It's pretty much just a howto and link repository for myself and my friends
right now. Still mostly a work in progress. Consider it as an example for look
rather than for function.

------
x3haloed
> The Dark Age - Somewhere on this path to render pages on the fly (SSR) and
> render pages on the client (SPA) we forgot about the performance of our
> webpages. We were trying to build apps. But the web is about presenting
> content first and foremost!

Pfff - That's completely wrong. SPAs are all about performance. If you want to
built a highly-interactive site, it makes sense to do the computing where it's
consumed -- in the browser. And hey, if you use a lot of the same logic and
data models in the browser as you do on the back-end server, it's only natural
to want to try to centralize the code.
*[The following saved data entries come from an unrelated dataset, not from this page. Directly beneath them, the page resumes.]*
(** Requests whose scripts can be imported leave the scheduler alive. *)
Definition wanted (e : sched_event) : Prop := match e with Get r => valid r = true | _ => True end.
Definition serving (s : sys) : Prop := dropped s = [] /\ forall id r, sched s = Got id r -> valid r = true.
Lemma terminate_serving id s : serving s -> serving (terminate id s).
Proof.
  intros [Hd Hv]. pose proof (ended_terminate id s) as He.
  split; [by rewrite (en_dropped _ _ He)|]. intros ? ?. rewrite (en_sched _ _ He). apply Hv.
Qed.
Lemma serving_step e s s' : wanted e -> serving s -> sys_step machine_list e s = Some s' -> serving s'.
Proof.
  intros Hw [Hd Hv] Hs. unfold sys_step in Hs. destruct e as [|r| | |id|id|id|id|id|id]; cbn in Hs.
  1-4: destruct (sched s) as [| |id r'|id| |] eqn:Hg; try done.
  5-10: (destruct (procs s !! id) as [p|]; [|done]); case_bool_decide; try done.
  - injection Hs as <-. unfold _cleanup_pointers. set (s0 := set_dict _ s).
    pose proof (ended_fold (current s) (filter (stale s) (ANALYSIS_DICT s)) s0) as He.
    split; [cbn; by rewrite (en_dropped _ _ He)|done].
  - injection Hs as <-. unfold new_engine. split; [|by intros ? ? [= <- <-]].
    destruct (current s); [|done]. cbn. case_bool_decide; [done|]. by rewrite (en_dropped _ _ (ended_terminate _ _)).
  - unfold place, start_analysis in Hs. rewrite (Hv _ _ eq_refl) in Hs.
    repeat case_match; simplify_eq; by split.
  - by injection Hs as <-.
  - destruct (locks s !! _); [done|]. by injection Hs as <-.
  - by injection Hs as <-.
  - by injection Hs as <-.
  - by injection Hs as <-.
  - by injection Hs as <-.
  - injection Hs as <-. by destruct (pooled p).
Qed.
Lemma names_none P m : (forall id p, m !! id = Some p -> P p = false) -> names P m = [].
Proof.
  intros Hn. unfold names. assert (Forall (fun p => P p = false) (map_to_list m).*2) as Hf.
  { apply Forall_fmap, Forall_forall. intros [id p] Hin%elem_of_map_to_list. by apply (Hn id). }
  induction Hf as [|p l Hp _ IH]; [done|]. cbn. unfold name_if at 1. by rewrite Hp, IH.
Qed.
Lemma run_tracked es s s' : conserved machine_list s -> exclusive s -> tracked s -> serving s -> careful es s -> Forall wanted es ->
  run_events machine_list es s = Some s' -> tracked s' /\ serving s'.
Proof.
  revert s. induction es as [|e es IH]; intros s Hc Hx Ht Hsv Hca Hw Hr; cbn in Hr; [by injection Hr as <-|].
  destruct Hca as [Hb Hca]. inversion Hw; subst. destruct (sys_step machine_list e s) as [s1|] eqn:Hs; [|done].
  assert (conserved machine_list s1 /\ exclusive s1) as [H3 H4]
    by (unfold sys_step in Hs; destruct e; (by eapply sched_step_ok) || (by eapply proc_step_ok)).
  apply (IH s1); try done; [|by eapply serving_step].
  unfold sys_step in Hs; destruct e; first [exact (tracked_sched _ s s1 Hc Ht Hb Hs) | exact (tracked_proc _ s s1 Hc Ht Hs)].
Qed.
DRY. The problem is basically what
@s_y_n_t_a_x said: developers got carried away with it and starting using SPAs
for everything, including sites with low interactivity like blogs, which
turned out to be less performant.

> But the web is about presenting content first and foremost!

Says who? I understand that the underlying structures of the web are all about
transferring documents and other resources. But Gmail showed us that web
'apps' are useful. Why shouldn't we pursue that? Just because the original web
architecture didn't account for it?

In the end, the article makes the right point: Use the right technology for
what you're trying to build.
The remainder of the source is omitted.